(Problem details): Some lines below hold "Proof". Pick them out and copy them.

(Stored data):
[Start of section]
(* ===== verification/Sessions.v ===== *)
(** * Browser sessions

    [AsyncSessionRegistry] of [app/browser_runtime/session_registry.py] with
    [OwnerClaims] of [contracts.py]: a bounded registry of browser sessions, each
    with an owner, an idle deadline and a maximum deadline.

    Every method is a section under the registry's lock, which is atomic, followed
    outside the lock by the closing of the handles that the section removed.
    Here is each locked section as a function of the registry, and their
    interleavings as a step relation whose state also has the closings that are
    still to run.  Times are microseconds; a handle that is closed or crashed is
    known by a predicate on records. *)

From stdpp Require Import relations.
From S2P Require Export Redaction Floats.

(** ** Owners *)

Record OwnerClaims := mkOwner {
  oc_execution_id : option string;
  oc_workflow_id : option string;
  oc_task_id : option string;
  oc_agent_id : option string;
  oc_workspace_id : option string;
  oc_user_id : option string;
  oc_actor : option string
}.

#[export] Instance OwnerClaims_eq_dec : EqDecision OwnerClaims.
Proof. solve_decision. Defined.

Definition identity_key (o : OwnerClaims) : list (option string) :=
  [oc_execution_id o; oc_workspace_id o; oc_user_id o; oc_actor o].

Definition is_identified (o : OwnerClaims) : bool := existsb str_truthy (identity_key o).

Fixpoint key_covers (recorded actual : list (option string)) : bool :=
  match recorded, actual with
  | expected :: recorded', a :: actual' =>
      (negb (opt_some expected) || opt_eqb expected a) && key_covers recorded' actual'
  | _, _ => true
  end.

(** [owner.owns(recorded)] *)
Definition owns (o recorded : OwnerClaims) : bool :=
  if negb (is_identified o) || negb (is_identified recorded) then bool_decide (o = recorded)
  else key_covers (identity_key recorded) (identity_key o).

(** ** Records *)

Record SessionRecord := mkSession {
  sr_session_id : string;
  sr_owner : OwnerClaims;
  sr_engine : string;
  sr_created_at : Z;
  sr_last_used_at : Z;
  sr_idle_expires_at : Z;
  sr_maximum_expires_at : Z;
  sr_idle_ttl_seconds : Z;
  sr_artifact_retention_seconds : Z;
  sr_allowed_hosts : list string;
  sr_current_url : option string;
  sr_status : string;
  sr_correlation_id : option string
}.

(** [expired] *)
Definition expired (now : Z) (r : SessionRecord) : bool :=
  (sr_idle_expires_at r <=? now) || (sr_maximum_expires_at r <=? now).

(** The record after a use at [now]. *)
Definition touched (now : Z) (r : SessionRecord) : SessionRecord :=
  mkSession (sr_session_id r) (sr_owner r) (sr_engine r) (sr_created_at r) now
    (Z.min (now + sr_idle_ttl_seconds r * us_per_second) (sr_maximum_expires_at r))
    (sr_maximum_expires_at r) (sr_idle_ttl_seconds r) (sr_artifact_retention_seconds r)
    (sr_allowed_hosts r) (sr_current_url r) (sr_status r) (sr_correlation_id r).

Definition with_status (status : string) (r : SessionRecord) : SessionRecord :=
  mkSession (sr_session_id r) (sr_owner r) (sr_engine r) (sr_created_at r) (sr_last_used_at r)
    (sr_idle_expires_at r) (sr_maximum_expires_at r) (sr_idle_ttl_seconds r)
    (sr_artifact_retention_seconds r) (sr_allowed_hosts r) (sr_current_url r) status (sr_correlation_id r).

(** [SessionStatus], without the challenge *)
Record SessionStatus := mkSessionStatus {
  ss_session_id : string;
  ss_engine : string;
  ss_status : string;
  ss_current_url : option string;
  ss_created_at : Z;
  ss_last_used_at : Z;
  ss_idle_expires_at : Z;
  ss_maximum_expires_at : Z
}.

(** [public_status] *)
Definition public_status (r : SessionRecord) : SessionStatus :=
  mkSessionStatus (sr_session_id r) (sr_engine r) (sr_status r) (sr_current_url r) (sr_created_at r)
    (sr_last_used_at r) (sr_idle_expires_at r) (sr_maximum_expires_at r).

(** ** The registry *)

Record Limits := mkLimits {
  lm_idle_ttl_seconds : Z;
  lm_maximum_ttl_seconds : Z;
  lm_max_sessions_per_owner : Z;
  lm_max_sessions_total : Z
}.

(** [a or b] for an optional integer *)
Definition int_or_default (o : option Z) (d : Z) : Z :=
  match o with Some n => if n =? 0 then d else n | None => d end.

(** The limits that [__init__] computes; the last four arguments are the integers
    of the environment, with their defaults. *)
Definition registry_limits (idle maximum per_owner total : option Z)
    (env_idle env_maximum env_per_owner env_total : Z) : Limits :=
  let idle := Z.max 1 (int_or_default idle env_idle) in
  let maximum := Z.max idle (int_or_default maximum env_maximum) in
  let per_owner := Z.max 1 (int_or_default per_owner env_per_owner) in
  mkLimits idle maximum per_owner (Z.max per_owner (int_or_default total env_total)).

Record registry := mkRegistry {
  rg_limits : Limits;
  rg_records : dict SessionRecord;
  rg_cleanup_failures : Z
}.

Definition set_rg_records (d : dict SessionRecord) (g : registry) : registry :=
  mkRegistry (rg_limits g) d (rg_cleanup_failures g).

Inductive session_error :=
  | SessionNotFoundError (msg : string)
  | SessionAccessError (msg : string)
  | SessionLimitError (msg : string).

(** The end of a locked section: its result, the records to close when the lock is
    released with their new status, and the registry. *)
Record locked (A : Type) := mkLocked {
  lk_result : session_error + A;
  lk_closing : list SessionRecord;
  lk_status : string;
  lk_registry : registry
}.
Arguments mkLocked {A} _ _ _ _.
Arguments lk_result {A} _.
Arguments lk_closing {A} _.
Arguments lk_status {A} _.
Arguments lk_registry {A} _.

Section Registry.
Context (gone : SessionRecord -> bool).

(** [pop] of each record. *)
Definition drop_records (records : list SessionRecord) (d : dict SessionRecord) : dict SessionRecord :=
  fold_left (fun d r => dpop (sr_session_id r) d) records d.

(** [_remove_expired] *)
Definition remove_expired_sessions (now : Z) (g : registry) : list SessionRecord * registry :=
  let records := List.filter (fun r => expired now r || gone r) (dvalues (rg_records g)) in
  (records, set_rg_records (drop_records records (rg_records g)) g).

Definition count_owned (o : OwnerClaims) (g : registry) : Z :=
  Z.of_nat (List.length (List.filter (fun r => owns o (sr_owner r)) (dvalues (rg_records g)))).

(** The arguments of [create]. *)
Record session_request := mkRequest {
  rq_owner : OwnerClaims;
  rq_engine : string;
  rq_allowed_hosts : list string;
  rq_current_url : option string;
  rq_correlation_id : option string;
  rq_idle_ttl_seconds : option Z;
  rq_maximum_ttl_seconds : option Z;
  rq_max_sessions_per_owner : option Z;
  rq_max_sessions_total : option Z;
  rq_artifact_retention_seconds : Z
}.

(** The record of a new session with the identifier [id]. *)
Definition new_record (now : Z) (id : string) (rq : session_request) (lm : Limits) : SessionRecord :=
  let maximum := Z.min (int_or_default (rq_maximum_ttl_seconds rq) (lm_maximum_ttl_seconds lm))
                   (lm_maximum_ttl_seconds lm) in
  let idle := Z.min (int_or_default (rq_idle_ttl_seconds rq) (lm_idle_ttl_seconds lm)) maximum in
  mkSession id (rq_owner rq) (rq_engine rq) now now (now + idle * us_per_second) (now + maximum * us_per_second)
    idle (rq_artifact_retention_seconds rq) (sorted_set (rq_allowed_hosts rq)) (rq_current_url rq) "active"
    (rq_correlation_id rq).

(** [create]; a section that raises inside the lock closes nothing. *)
Definition create_session (now : Z) (id : string) (rq : session_request) (g : registry) : locked SessionRecord :=
  if negb (is_identified (rq_owner rq)) then
    mkLocked (inl (SessionAccessError "Browser sessions require an identified owner")) [] "expired" g
  else
    let '(removed, g) := remove_expired_sessions now g in
    let lm := rg_limits g in
    let owner_limit := Z.min (int_or_default (rq_max_sessions_per_owner rq) (lm_max_sessions_per_owner lm))
                         (lm_max_sessions_per_owner lm) in
    let total_limit := Z.min (int_or_default (rq_max_sessions_total rq) (lm_max_sessions_total lm))
                         (lm_max_sessions_total lm) in
    if owner_limit <=? count_owned (rq_owner rq) g then
      mkLocked (inl (SessionLimitError ("Browser session owner limit reached (" +:+ show_Z owner_limit +:+ ")")))
        [] "expired" g
    else if total_limit <=? Z.of_nat (List.length (rg_records g)) then
      mkLocked (inl (SessionLimitError ("Browser session runtime limit reached (" +:+ show_Z total_limit +:+ ")")))
        [] "expired" g
    else
      let record := new_record now id rq lm in
      mkLocked (inr record) removed "expired" (set_rg_records (dset id record (rg_records g)) g).

(** [resolve] *)
Definition resolve_session (now : Z) (o : OwnerClaims) (id : string) (touch : bool) (g : registry) :
    locked SessionRecord :=
  let '(removed, g) := remove_expired_sessions now g in
  match dget id (rg_records g) with
  | None => mkLocked (inl (SessionNotFoundError ("Browser session '" +:+ id +:+ "' was not found or expired")))
              removed "expired" g
  | Some r =>
      if negb (owns o (sr_owner r)) then
        mkLocked (inl (SessionAccessError "Browser session is owned by a different execution or actor"))
          removed "expired" g
      else if touch then
        mkLocked (inr (touched now r)) removed "expired"
          (set_rg_records (dalter (touched now) id (rg_records g)) g)
      else mkLocked (inr r) removed "expired" g
  end.

(** [close] *)
Definition close_session (o : OwnerClaims) (id status : string) (g : registry) : locked bool :=
  match dget id (rg_records g) with
  | None => mkLocked (inr false) [] status g
  | Some r =>
      if negb (owns o (sr_owner r)) then
        mkLocked (inl (SessionAccessError "Browser session is owned by a different execution or actor")) [] status g
      else mkLocked (inr true) [r] status (set_rg_records (dpop id (rg_records g)) g)
  end.

(** [close_all_for_execution] *)
Definition close_all_for_execution (execution_id status : string) (g : registry) : locked Z :=
  let records := List.filter (fun r => opt_eqb (oc_execution_id (sr_owner r)) (Some execution_id))
                   (dvalues (rg_records g)) in
  mkLocked (inr (Z.of_nat (List.length records))) records status
    (set_rg_records (drop_records records (rg_records g)) g).

(** [expire] *)
Definition expire_sessions (now : Z) (g : registry) : locked Z :=
  let '(removed, g) := remove_expired_sessions now g in
  mkLocked (inr (Z.of_nat (List.length removed))) removed "expired" g.

(** [close_all] *)
Definition close_all_sessions (status : string) (g : registry) : locked Z :=
  let records := dvalues (rg_records g) in
  mkLocked (inr (Z.of_nat (List.length records))) records status (set_rg_records [] g).

(** [list_for_owner] *)
Definition list_for_owner (o : OwnerClaims) (g : registry) : list SessionStatus :=
  map public_status (List.filter (fun r => owns o (sr_owner r)) (dvalues (rg_records g))).
End Registry.

(** [_close_records]: the handles are closed, each with or without an exception. *)
Definition close_records (failed : SessionRecord -> bool) (status : string) (records : list SessionRecord)
    (g : registry) : list SessionRecord * registry :=
  (map (with_status status) records,
   mkRegistry (rg_limits g) (rg_records g)
     (rg_cleanup_failures g + Z.of_nat (List.length (List.filter failed records)))).

(** ** Interleavings

    A state of the runtime: the registry, the closings that are still to run, each
    with its status, and what happened so far: the sessions that were opened, the
    sessions whose handle was closed, and the sessions that left the registry in
    a section that raised before [_close_records]. *)
Record browser_state := mkBrowser {
  bs_registry : registry;
  bs_pending : list (list SessionRecord * string);
  bs_opened : list string;
  bs_closed : list string;
  bs_lost : list string
}.

Definition initial_browser (lm : Limits) : browser_state := mkBrowser (mkRegistry lm [] 0) [] [] [] [].

(** A call of the registry, with the time that its section reads and, for a
    creation, the identifier that it draws. *)
Inductive session_call :=
  | call_create (now : Z) (id : string) (rq : session_request)
  | call_resolve (now : Z) (o : OwnerClaims) (id : string) (touch : bool)
  | call_close (o : OwnerClaims) (id status : string)
  | call_close_execution (execution_id status : string)
  | call_expire (now : Z)
  | call_close_all (status : string).

(** What a section leaves outside the lock. *)
Definition after_section {A} (l : locked A) (opened lost : list string) (s : browser_state) : browser_state :=
  mkBrowser (lk_registry l) (bs_pending s ++ [(lk_closing l, lk_status l)]) (bs_opened s ++ opened)
    (bs_closed s) (bs_lost s ++ lost).

(** The sessions that a creation drops without a closing. *)
Definition dropped_by_create (gone : SessionRecord -> bool) (now : Z) (rq : session_request) (l : locked SessionRecord)
    (g : registry) : list string :=
  match lk_result l with
  | inl (SessionLimitError _) => map sr_session_id (remove_expired_sessions gone now g).1
  | _ => []
  end.

Definition run_section (gone : SessionRecord -> bool) (c : session_call) (s : browser_state) : browser_state :=
  let g := bs_registry s in
  match c with
  | call_create now id rq =>
      let l := create_session gone now id rq g in
      after_section l (match lk_result l with inr r => [sr_session_id r] | inl _ => [] end)
        (dropped_by_create gone now rq l g) s
  | call_resolve now o id touch => after_section (resolve_session gone now o id touch g) [] [] s
  | call_close o id status => after_section (close_session o id status g) [] [] s
  | call_close_execution e status => after_section (close_all_for_execution e status g) [] [] s
  | call_expire now => after_section (expire_sessions gone now g) [] [] s
  | call_close_all status => after_section (close_all_sessions status g) [] [] s
  end.

(** The identifier of a creation was never drawn before. *)
Definition fresh_call (c : session_call) (s : browser_state) : Prop :=
  match c with call_create _ id _ => id ∉ bs_opened s | _ => True end.

(** One step: a locked section, with any handles closed or crashed at that time,
    or the closing of any removed sessions that are still pending. *)
Inductive browser_step : browser_state -> browser_state -> Prop :=
  | step_section gone c s : fresh_call c s -> browser_step s (run_section gone c s)
  | step_close failed before after records status g opened closed lost :
      browser_step (mkBrowser g (before ++ (records, status) :: after) opened closed lost)
        (let '(done, g') := close_records failed status records g in
         mkBrowser g' (before ++ after) opened (closed ++ map sr_session_id done) lost).

Definition browser_reaches (lm : Limits) : browser_state -> Prop := rtc browser_step (initial_browser lm).
(* ===== verification/SessionFacts.v ===== *)
(** * What the session registry guarantees

    Along every interleaving of its locked sections and of the closings that
    follow them: the registry keeps its limits, no use extends a session past its
    maximum, a session is resolved and closed only for its owner, and every
    session that was opened is registered, about to be closed, closed once, or
    lost by a creation that was refused. *)

From stdpp Require Import relations.
From S2P Require Export Sessions.

(** ** Owners *)

Lemma opt_eqb_same a : opt_eqb a a = true.
Proof. destruct a; [apply String.eqb_refl|done]. Qed.

Lemma owns_self o : owns o o = true.
Proof.
  unfold owns. destruct (_ || _); [by apply bool_decide_eq_true|].
  generalize (identity_key o). intros l. induction l as [|a l IH]; [done|]. cbn. by rewrite opt_eqb_same, orb_true_r.
Qed.

(** ** Removing records *)

Lemma dpop_filter {V} k (d : dict V) : dpop k d = List.filter (fun kv => negb (String.eqb k kv.1)) d.
Proof.
  induction d as [|[k' v] d IH]; [done|]. cbn. rewrite IH. by destruct (String.eqb k k').
Qed.

Lemma filter_filter {A} (p q : A -> bool) l : List.filter p (List.filter q l) = List.filter (fun x => q x && p x) l.
Proof. induction l as [|x l IH]; [done|]. cbn. destruct (q x); cbn; [destruct (p x)|]; by rewrite IH. Qed.

Lemma filter_all {A} (l : list A) : List.filter (fun _ => true) l = l.
Proof. induction l as [|x l IH]; [done|]. cbn. by rewrite IH. Qed.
[End of section]
(Result for this task):
Proof. solve_decision. Defined.
Proof. destruct a; [apply String.eqb_refl|done]. Qed.
Proof.
Proof.
Proof. induction l as [|x l IH]; [done|]. cbn. destruct (q x); cbn; [destruct (p x)|]; by rewrite IH. Qed.
Proof. induction l as [|x l IH]; [done|]. cbn. by rewrite IH. Qed.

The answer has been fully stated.